Transplanting corals a maturing technology

It turns out corals can be transplanted, just like garden plants.

(Image: The latest major coral transplanting effort in Hawai'i followed the grounding off Honolulu Harbor of the USS Port Royal in February 2009. Credit: Navy.)

This is a little of an open secret. Aquarium aficionados have known for a long time that they could crowbar a chunk of live coral from the wild and grow it in their salt-water containers.

But increasingly, the trend is going the other way. And it's a major conservation story.

Florida students a couple of years ago were able to grow threatened staghorn corals in captivity and transplant them into the wild.

Those corals are still doing well.

Early coral transplanting research was done at ship grounding sites in the Florida keys. And some of the seminal work in this field has been done in Hawai'i.

In the mid-90s, when a new small boat harbor threatened to destroy corals at Kawaihae on the Big Island, a project led by Paul Jokiel rescued some of those corals and transplanted them to 10 other locations. They survived well.

When coral growth threatened to interfere with marine traffic in the boat channel leading to Coconut Island in Kane'ohe Bay, rice and finger corals were transplanted out of the boat channel leading, and successfully transplanted to locations nearby.

By 2003 it was an established enough technique that the U.S. Fish and Wildlife Service was developing a system to require coral transplanting as a means of dealing with damage to the environment.

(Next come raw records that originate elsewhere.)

(* ===== verification/Prelude.v ===== *)
(** * RedisXSlot: a verification library

    RedisXSlot (src/) is a Redis module that keeps, beside Redis's keyspace, an
    index of the keys by slot, and moves keys between servers slot by slot.

    ** The program's parts

    - crc32.c is the checksum; [slots_num] of redisxslot.c turns a key into a
      slot with it (the whole key, or the tag between braces).
    - dep/dict.c (a hash table with incremental rehashing, hashed by
      dep/siphash.c), dep/skiplist.c and dep/list.c are the containers.
    - redisxslot.c keeps for each database one dict per slot, key name to
      checksum, and one skip list of the tagged names ordered by checksum
      ([Slots_Init], [Slots_Add], [Slots_Del], [Slots_Free]).
    - module.c keeps the index up to date from Redis's keyspace notifications,
      flush, shutdown and cron events, and answers commands from it.
    - redisxslot.c moves keys: [migrateKeys] dumps keys, sends them to another
      server with SLOTSRESTORE (in batches, pipelined or by a pool of threads)
      and deletes them once they are acknowledged; the other server restores
      them and notifies itself, which puts them in its index.  SLOTSDEL deletes
      the keys of slots.
    - module.c loads the module and runs commands in threads when it is told to;
      setcpuaffinity.c binds those threads to CPUs.

    ** Files

    - Prelude: machine integers, lists, hint databases.
    - Crc32, KeySlot, SipHash, Numbers: crc32.c, [slots_num] and [slots_tag],
      dep/siphash.c, the integer conversions of dep/util.c.  Theorems: the table
      driven checksum is the bit-serial one; which bytes of a key are hashed; the
      slot is a valid index; printing and parsing are inverse; the case
      insensitive hash is the hash of the lower-cased input.  SipHashTest: the
      test of dep/siphash.c; the code is SipHash with 1 and 2 rounds, and with 2
      and 4 it gives the reference vectors.
    - Dict (operations), DictInv (invariant, the map a dict stands for),
      DictRehash, DictSpec, DictProps, DictScan: dep/dict.c.  Every operation
      refines one on a finite map and calls the destructors once per entry
      dropped, in the middle of a rehashing too; a scan passes every entry
      present throughout, whatever the resizes between its calls.  DictIter,
      DictIterProps: the iterators, with which a client gets every entry once and
      may delete those it has got, and the sampling, which stays in its array.
    - SkipList (operations on an explicit memory of nodes), SkipListInv (the list
      of items a memory represents, every pointer and span at every level),
      SkipListSpec, SkipListProps, SkipListRange, SkipListUpdate,
      SkipListExamples: dep/skiplist.c.  Every operation refines one on a sorted
      list of items; no access leaves the memory and no [assert] fails.
    - AdList, AdListInv, AdListProps: dep/list.c on a heap of nodes.
    - Slots, SlotsInv, SlotsProps: the index.  [slots_repr st kss] says that the
      state represents the sets of names [kss], one per database.
    - Events, EventsProps: the event handlers and the cron loop of module.c.
    - Refinement, RefinementExamples: the handlers as one machine ([handle],
      [run]) and the keyspace as another ([spec_step], [spec_run]); every run of
      the first represents the run of the second, and no handler goes out of the
      tables and lists.  Accounts: how the references to strings add up over a run;
      a rename or a move gives the new value back once too often, which the values
      of the model, being immortal, do not show.
    - Commands, CommandsProps, CommandsExamples: SLOTSHASHKEY, SLOTSINFO and
      SLOTSSCAN; a client that iterates with SLOTSSCAN misses no name.

    - Glob, GlobProps: the pattern matching of dep/util.c against the meaning of
      a pattern ([parse], [glob]).  MemUnits: its amounts of memory.  Floats,
      FloatsProps: its floating-point conversions, with what [strtold] reads and
      [snprintf] prints; an integer of 52 bits is printed as one and read back,
      and a text without its last zeros stands for the same number.  DictStats:
      the statistics of dep/dict.c, what they count, and when they stay in their
      buffer.
    - Statics: what no event changes.
    - Prog: programs on a state, [ensures] (total) and [only] (partial).  Server:
      Redis and hiredis as classes of functions on a state each, the [world] of
      both with the module, and its trace.  ServerSpec: what the server promises
      ([RedisServerOk]: every change of the keyspace is notified), [runs] (total
      correctness with the trace), [delivered] (what the other server has
      acknowledged).
    - ConnCache: the cached connections.  Sweep, SweepExamples: the sweep of the
      idle ones, with the iterators of the server's dictionary as a class.  It
      closes no connection that is in use; what it does after the first one it
      closes rests on an iterator of a dictionary that has changed, of which
      nothing is known.  Migrate, MigrateProps, MigratePool, MigrateSpec: the ways
      to send and [migrateKeys].  Every way delivers each object once or reports an
      error; no key is deleted before all are acknowledged.  TagKeys, TagKeysProps: the choice of a key of a slot and of
      the keys with a tag.  Restore, RestoreProps: SLOTSRESTORE, and that it
      restores what was sent.  Pools, PoolsExamples: the pools of threads that dump
      and that restore, in any order of their tasks.  DelSlots, DelSlotsProps: SLOTSDEL, whose scan of a
      table that shrinks meanwhile ends and misses nothing.  MgrtCommands,
      MgrtCommandsProps: the commands.  SlotSession: SLOTSMGRTSLOT repeated
      empties a slot.  MigrateExamples, RestoreExamples, SlotSessionExamples: a
      concrete server and networks.
    - Async, AsyncProps: which handler runs a command, and the commands that
      block their client; an error is not reported to a sender by these.
    - Busy, BusyProps, BusyExamples: a thread beside other clients, which have a
      turn before and after each of its calls ([ASYNC_LOCK] of redisxslot.h).
      [busy_follows] says that the index is the keyspace; it is so after
      SLOTSMGRTONE and after SLOTSRESTORE, where [lags] says what holds between
      RESTORE and its notification.  A migration deletes nothing before all is
      acknowledged, but the value it sends may be an old one.  The keys are the
      thread's arguments, to which it holds references.
    - TwoServers, TwoServersProps, TwoServersSpec, TwoServersExamples: hiredis
      connected to a second server with the module.  A migration between the two,
      with any faults of the network (a command or a reply lost), leaves every key
      on one or the other, when the other server runs SLOTSRESTORE without a
      thread; with one (async) when no RESTORE there fails, since AsyncProps shows
      that the sender does not see that.
    - Locks, LockUse: which locks the stretches of the module's code take and what
      they touch, as programs of threads that interleave, with what is read, used
      or freed after a lock is given back: the strings of keys and members, and the
      connections.  What the locks protect never races and never blocks for good;
      what they do not protect is named.
    - ModuleInit, LoadExamples: loading; the loaded module starts the runs of
      Refinement.  CpuAffinity: the list of CPUs.

    ** How the code is modelled

    A C integer is a [Z] and each conversion wraps as its type does; a pointer is
    an index into an explicit memory wherever structures share nodes (skip list,
    linked list), and a value of the model elsewhere (the chains of a dict).
    [None] is undefined behaviour (an access out of bounds, a null pointer, a
    division by zero, a failed [assert]) or a run out of fuel, and the theorems
    exclude it.  Functions return the destructor calls and the reference counts
    they change as lists of events.  What the code asks of Redis (strings, the
    selected database, time, flags) and of [random] is a class or an argument;
    the laws used are the classes [RedisStringsOk], [StringOrder] and
    [DictTypeOk].  A floating-point number is a
    [spec_float] of the Standard Library, rounded to its C type.

    The server and the network are parameters: the code that calls them is a
    program on the [world], and a call delivers the notifications it causes to
    the module's own handlers before it returns.  The trace records calls,
    commands, replies, and the strings made and freed.  An array is the list of
    its elements, an element not written yet is [None] and to read it is
    undefined.  A pool of threads runs its tasks one after the other in any order
    on any threads.  A thread that serves a blocked client is a program too; on a
    [busy] server other clients run between its calls.

    Fuel: a loop that the code bounds by a size gets that size ([m_dictScan]'s
    inner loop the larger table, the loop over the chains the table, a skip list
    descent the number of nodes); the theorems show it is enough.  The loops that
    only chance or a clock ends ([m_zslRandomLevel], [m_dictGetRandomKey],
    [m_dictRehashMilliseconds]) are shown to end under the assumption on the
    draws or the clock that makes them.  SLOTSDEL's loop gets 2 ^ 64 rounds, the
    number of cursors, each of which occurs once at most.  A counter that C does not
    let overflow is undefined at its bound: the cron loop counts its turns in an
    [int].  Sizes are bounded where C's types bound
    them: fewer than [MAX_ENTRIES] names in a database, 1 to 65536 slots as the
    module accepts.

    ** Not modelled

    - Interleavings within a stretch of code that takes no lock of the server: the
      threads of Locks have the locks and the accesses of the code, not its state;
      in Busy the others run between the calls of a thread, not beside the rest of
      its code, and the handlers run one after the other.
    - How long a string of the index lives beside a thread that has taken it from
      there without a reference (redisxslot.c:1072, 1118-1126): strings are values.
      Locks counts such a use as an access to the strings of the keys, and Busy
      runs no command that makes one.  Reference counts are not among the areas of
      Locks, nor is the shutdown among its pieces.
    - The sweep of the connections in the turns of the other clients of Busy.
    - The benchmark of dict, a test program.
    - hiredis, the thread pool and redismodule.h are third-party code.
*)

From Stdlib Require Import ZArith Lia.
From Stdlib Require Export Strings.Byte.
From stdpp Require Export base list gmap option numbers strings.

The technology is pretty basic. It involves glue and wire to stabilize transplanted coral heads into their new locations and simply letting them grow. Sometimes the glue is hydraulic cement and sometimes the wire is plastic, and occasionally some bolts and screws are involved, but the theory is elegantly simple.

Like transplanting a koa tree in a forest: stick it in an appropriate location where it ought to do well, make sure it's secure, and watch it grow.

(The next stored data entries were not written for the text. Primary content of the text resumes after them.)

(* ===== verification/Numbers.v ===== *)
(** * Numbers: the integer/string conversions of dep/util.c

    [m_digits10], [m_sdigits10], [m_ll2string], [m_string2ll] and
    [m_string2l].  The module prints TTLs and cursors with the first group and
    parses the TTLs of SLOTSRESTORE with the second, so the two must be
    inverses.  [None] is an undefined access where a function writes memory,
    and the C return value 0 where it parses. *)

From S2P Require Import Prelude.
Local Open Scope Z_scope.

(** [m_digits10]; the recursion divides by 10^12, so two levels cover a
    [uint64_t] and the fuel of three is never used up. *)
Fixpoint m_digits10_go (fuel : nat) (v : Z) : option Z :=
  match fuel with
  | O => None
  | S fuel =>
    if v <? 10 then Some 1
    else if v <? 100 then Some 2
    else if v <? 1000 then Some 3
    else if v <? 1000000000000 then
      if v <? 100000000 then
        if v <? 1000000 then
          if v <? 10000 then Some 4
          else Some (5 + Z.b2z (100000 <=? v))
        else Some (7 + Z.b2z (10000000 <=? v))
      else if v <? 10000000000 then Some (9 + Z.b2z (1000000000 <=? v))
      else Some (11 + Z.b2z (100000000000 <=? v))
    else n ← m_digits10_go fuel (v / 1000000000000); Some (12 + n)
  end.

Definition m_digits10 (v : Z) : option Z := m_digits10_go 3 v.

(** The absolute value as an [unsigned long long], [LLONG_MIN] apart. *)
Definition abs_u64 (v : Z) : Z :=
  if decide (v ≠ LLONG_MIN) then u64 (- v) else u64 (LLONG_MAX + 1).

Definition m_sdigits10 (v : Z) : option Z :=
  if v <? 0 then n ← m_digits10 (abs_u64 v); Some (n + 1)
  else m_digits10 v.

(** [dst[i] = b]: a store outside the buffer is undefined. *)
Definition store (dst : list byte) (i : Z) (b : byte) : option (list byte) :=
  if decide (0 <= i < Z.of_nat (length dst)) then Some (<[Z.to_nat i := b]> dst)
  else None.

(** The static array [digits] (without its NUL, which is never read). *)
Definition digits : list byte := bytes_of
  "0001020304050607080910111213141516171819202122232425262728293031323334353637383940414243444546474849505152535455565758596061626364656667686970717273747576777879808182838485868788899091929394959697989900".

(** [while (value >= 100)]: returns the buffer, [value] and [next]. *)
Fixpoint ll2string_loop (fuel : nat) (dst : list byte) (value next : Z) :
    option (list byte * Z * Z) :=
  if 100 <=? value then
    match fuel with
    | O => None
    | S fuel =>
      let i := (value mod 100) * 2 in
      c1 ← digits !! Z.to_nat (i + 1);
      dst ← store dst next c1;
      c0 ← digits !! Z.to_nat i;
      dst ← store dst (u32 (next - 1)) c0;
      ll2string_loop fuel dst (value / 100) (u32 (next - 2))
    end
  else Some (dst, value, next).

(** "Handle last 1-2 digits". *)
Definition ll2string_last (dst : list byte) (value next : Z) : option (list byte) :=
  if value <? 10 then
    c ← Byte.of_N (Z.to_N (48 + value));
    store dst next c
  else
    let i := value * 2 in
    c1 ← digits !! Z.to_nat (i + 1);
    dst ← store dst next c1;
    c0 ← digits !! Z.to_nat i;
    store dst (u32 (next - 1)) c0.

(** "Bytes needed for long -> str". *)
Definition REDIS_LONGSTR_SIZE : nat := 42.

(** [m_ll2string dst dstlen svalue] with [dstlen] the length of [dst]: the
    returned count and the buffer. *)
Definition m_ll2string (dst : list byte) (svalue : Z) : option (Z * list byte) :=
  let '(value, negative) :=
    if svalue <? 0 then (abs_u64 svalue, 1) else (svalue, 0) in
  n ← m_digits10 value;
  let length := u32 (n + negative) in
  if Z.of_nat (base.length dst) <=? length then Some (0, dst)
  else
    dst ← store dst length x00;
    '(dst, value, next) ← ll2string_loop 10 dst value (u32 (length - 1));
    dst ← ll2string_last dst value next;
    dst ← (if decide (negative ≠ 0) then store dst 0 "-"%byte else Some dst);
    Some (length, dst).

Definition isdigit (b : byte) : bool := (48 <=? bval b) && (bval b <=? 57).

(** The digit loop of [m_string2ll]: the value and the bytes not consumed, or
    [None] on overflow. *)
Fixpoint string2ll_digits (v : Z) (p : list byte) : option (Z * list byte) :=
  match p with
  | b :: p' =>
    if isdigit b then
      if ULLONG_MAX / 10 <? v then None
      else
        let v := u64 (v * 10) in
        if u64 (ULLONG_MAX - (bval b - 48)) <? v then None
        else string2ll_digits (u64 (v + (bval b - 48))) p'
    else Some (v, p)
  | [] => Some (v, [])
  end.

(** The unsigned part of [m_string2ll], after the optional sign: a first digit
    1-9, the other digits, and no byte left over. *)
Definition string2ll_magnitude (p : list byte) : option Z :=
  match p with
  | [] => None
  | d :: p =>
    if (49 <=? bval d) && (bval d <=? 57) then
      '(v, rest) ← string2ll_digits (bval d - 48) p;
      match rest with [] => Some v | _ :: _ => None end
    else None
  end.

(** [m_string2ll]: [Some v] when it returns 1 and sets [*value] to [v]. *)
Definition m_string2ll (s : list byte) : option Z :=
  match s with
  | [] => None
  | c :: rest =>
    if decide (rest = [] ∧ c = "0"%byte) then Some 0
    else if decide (c = "-"%byte) then
      v ← string2ll_magnitude rest;
      if u64 (u64 (- (LLONG_MIN + 1)) + 1) <? v then None
      else Some (i64 (u64 (- v)))
    else
      v ← string2ll_magnitude s;
      if LLONG_MAX <? v then None else Some v
  end.

(** [m_string2l]; on the 64-bit targets of the module [long] is [long long],
    so the second range check never fires. *)
Definition m_string2l (s : list byte) : option Z :=
  llval ← m_string2ll s;
  if (llval <? - 2 ^ 63) || (LONG_MAX <? llval) then None else Some llval.

(** ** Specification: canonical decimal strings *)
Definition udec_value_from (v : Z) (s : list byte) : Z :=
  foldl (λ v b, 10 * v + (bval b - 48)) v s.
Definition udec_value (s : list byte) : Z := udec_value_from 0 s.

(** Digits only, at least one, and no leading zero but in ["0"]. *)
Definition ucanonical (s : list byte) : Prop :=
  match s with
  | [] => False
  | [d] => isdigit d = true
  | d :: s' => isdigit d = true ∧ d ≠ "0"%byte ∧ Forall (λ b, isdigit b = true) s'
  end.

Definition canonical (s : list byte) : Prop :=
  match s with
  | c :: s' =>
    if decide (c = "-"%byte) then ucanonical s' ∧ s' ≠ ["0"%byte] else ucanonical s
  | [] => False
  end.

Definition dec_value (s : list byte) : Z :=
  match s with
  | c :: s' => if decide (c = "-"%byte) then - udec_value s' else udec_value s
  | [] => 0
  end.

Example ll2string_ex :
  m_ll2string (replicate 42 x41) (-1203) = Some (5, bytes_of "-1203" ++ x00 :: replicate 36 x41).
Proof. vm_compute. reflexivity. Qed.
Example string2ll_ex : m_string2ll (bytes_of "-9223372036854775808") = Some LLONG_MIN.
Proof. vm_compute. reflexivity. Qed.
Example string2ll_ex2 : m_string2ll (bytes_of "9223372036854775808") = None.
Proof. vm_compute. reflexivity. Qed.
Example string2ll_ex3 : m_string2ll (bytes_of "007") = None.
Proof. vm_compute. reflexivity. Qed.

(** ** Lemmas: digits *)
Definition digit (d : Z) : byte := default x00 (Byte.of_N (Z.to_N (48 + d))).

(** The [n] low decimal digits of [v], most significant first. *)
Fixpoint wdigits (n : nat) (v : Z) : list byte :=
  match n with
  | O => []
  | S n => wdigits n (v / 10) ++ [digit (v mod 10)]
  end.

Lemma digit_spec d :
  0 <= d < 10 ->
  Byte.of_N (Z.to_N (48 + d)) = Some (digit d) ∧ bval (digit d) = 48 + d ∧
  isdigit (digit d) = true.
Proof.
  intros Hd. assert (d ∈ seqZ 0 10) as Hin by (apply elem_of_seqZ; lia).
  clear Hd. revert d Hin. apply Forall_forall. by apply (bool_decide_unpack _); vm_compute.
Qed.

Lemma isdigit_digit b : isdigit b = true -> 0 <= bval b - 48 < 10 ∧ digit (bval b - 48) = b.
Proof.
  unfold isdigit. intros [Hl Hu]%andb_prop. split; [lia|].
  apply bval_inj. destruct (digit_spec (bval b - 48)) as (_ & -> & _); lia.
Qed.

(** The two-digit table holds the two digits of each number below 100. *)
Lemma digits_lookup k :
  0 <= k < 100 ->
  digits !! Z.to_nat (k * 2) = Some (digit (k / 10)) ∧
  digits !! Z.to_nat (k * 2 + 1) = Some (digit (k mod 10)).
Proof.
  intros Hk. assert (k ∈ seqZ 0 100) as Hin by (apply elem_of_seqZ; lia).
  clear Hk. revert k Hin. apply Forall_forall. by apply (bool_decide_unpack _); vm_compute.
Qed.

Lemma length_wdigits n v : length (wdigits n v) = n.
Proof.
  revert v. induction n as [|n IH]; intros v; simpl; [done|].
  rewrite length_app, IH. simpl. lia.
Qed.

Lemma wdigits_SS n v :
  wdigits (S (S n)) v =
  wdigits n (v / 100) ++ [digit (v mod 100 / 10); digit (v mod 100 mod 10)].
Proof.
  simpl. rewrite <- app_assoc. simpl. rewrite Z.div_div by lia.
  do 2 f_equal; [|do 2 f_equal].
  - change 100 with (10 * 10). rewrite Z.rem_mul_r by lia.
    rewrite (Z.add_comm (v mod 10)), (Z.mul_comm 10), Z.div_add_l by lia.
    rewrite (Z.div_small (v mod 10)) by (apply Z.mod_pos_bound; lia). f_equal. lia.
  - change 100 with (10 * 10). rewrite Z.rem_mul_r by lia.
    rewrite Z.mul_comm, Z.mod_add, Z.mod_mod by lia. done.
Qed.

Lemma wdigits_isdigit n v : Forall (λ b, isdigit b = true) (wdigits n v).
Proof.
  revert v. induction n as [|n IH]; intros v; simpl; [done|].
  apply Forall_app_2; [done|]. apply Forall_singleton.
  apply digit_spec, Z.mod_pos_bound. lia.
Qed.

Lemma udec_value_from_app v s1 s2 :
  udec_value_from v (s1 ++ s2) = udec_value_from (udec_value_from v s1) s2.
Proof. apply foldl_app. Qed.

Lemma udec_value_wdigits n v : udec_value (wdigits n v) = v mod 10 ^ Z.of_nat n.
Proof.
  revert v. unfold udec_value. induction n as [|n IH]; intros v.
  { simpl. by rewrite Z.mod_1_r. }
  cbn [wdigits]. rewrite udec_value_from_app, IH. cbn [udec_value_from foldl].
  destruct (digit_spec (v mod 10)) as (_ & -> & _); [apply Z.mod_pos_bound; lia|].
  rewrite Nat2Z.inj_succ, Z.pow_succ_r by lia.
  rewrite (Z.rem_mul_r v 10) by lia. lia.
Qed.

(** Appending digits to a value: bounds of the Horner sum. *)
Lemma udec_value_from_bound s : Forall (λ b, isdigit b = true) s -> ∀ v, 0 <= v ->
  v * 10 ^ Z.of_nat (length s) <= udec_value_from v s < (v + 1) * 10 ^ Z.of_nat (length s).
Proof.
  unfold udec_value_from.
  induction 1 as [|b s Hb Hs IH]; intros v Hv; cbn [foldl length]; [simpl; lia|].
  apply isdigit_digit in Hb as [Hb _].
  specialize (IH (10 * v + (bval b - 48)) ltac:(lia)).
  rewrite Nat2Z.inj_succ, Z.pow_succ_r by lia. nia.
Qed.

Lemma udec_value_from_lin v s :
  udec_value_from v s = v * 10 ^ Z.of_nat (length s) + udec_value s.
Proof.
  unfold udec_value, udec_value_from. revert v.
  induction s as [|b s IH]; intros v; cbn [foldl length]; [simpl; lia|].
  rewrite IH, (IH (10 * 0 + _)), Nat2Z.inj_succ, Z.pow_succ_r by lia. lia.
Qed.

(** Digits are recovered from the value. *)
Lemma wdigits_udec_value s :
  Forall (λ b, isdigit b = true) s -> wdigits (length s) (udec_value s) = s.
Proof.
  induction s as [|b s IH] using rev_ind; [done|].
  intros [Hs [Hb _]%Forall_cons]%Forall_app.
  rewrite length_app, Nat.add_1_r. cbn [wdigits].
  unfold udec_value. rewrite udec_value_from_app. cbn [udec_value_from foldl].
  destruct (isdigit_digit b Hb) as [Hr Hd].
  fold (udec_value s). rewrite (Z.mul_comm 10), Z.div_add_l by lia.
  rewrite (Z.div_small (bval b - 48)), Z.add_0_r, IH by done.
  by rewrite Z.add_comm, Z.mod_add, Z.mod_small, Hd by lia.
Qed.

(** ** Lemmas: counting digits *)
Definition ndigits (v n : Z) : Prop := 1 <= n ∧ v < 10 ^ n ∧ (n = 1 ∨ 10 ^ (n - 1) <= v).

Lemma m_digits10_small fuel v :
  0 <= v < 10 ^ 12 -> ∃ n, m_digits10_go (S fuel) v = Some n ∧ ndigits v n ∧ n <= 12.
Proof.
  intros Hv. cbn [m_digits10_go]. unfold ndigits.
  repeat match goal with
  | |- context [if ?x <? ?y then _ else _] => destruct (Z.ltb_spec x y)
  | |- context [Z.b2z (?x <=? ?y)] => destruct (Z.leb_spec x y); cbn [Z.b2z]
  end; try lia; eexists; (split; [reflexivity|]); simpl; lia.
Qed.

Lemma m_digits10_large fuel v :
  10 ^ 12 <= v ->
  m_digits10_go (S fuel) v = (n ← m_digits10_go fuel (v / 10 ^ 12); Some (12 + n)).
Proof.
  intros Hv. cbn [m_digits10_go].
  repeat match goal with
  | |- context [if ?x <? ?y then _ else _] => destruct (Z.ltb_spec x y); [lia|]
  end. done.
Qed.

When the Cape Flattery went aground off Barbers Point in 2005, teams quickly began collecting the busted corals before they had rolled around so much their coral colonies were killed, and began sticking back to the ocean floor.

And when the Navy warship USS Port Royal went aground off Honolulu in February this year, crushing a large field of corals off Honolulu Airport, it took a little while to get started, but the concept was the same. Thousands of corals were reattached to the substrate before the first big south swell came in to halt work.

It would seem that an issue now is to shorten the time before restoration starts. When there's a ship grounding or other coral damage incident, the coral restoration teams ought to be on site and working the moment it's safe to do so.

The reason for quick action is simple. Ships ground in shallow water, where there are both corals and waves. Broken corals rolled around in the surf for a few days are quickly converted from living colonies into chunks of dead, white rock.

© Jan TenBruggencate 2009


Keahi Pelayo said...

Who did the re-planting?

Jan T said...

In the case of the Port Royal, a combo of Navy divers, and I believe DLNR and NOAA folks, but I'm note certain who all the players were. If someone else knows, please weigh in.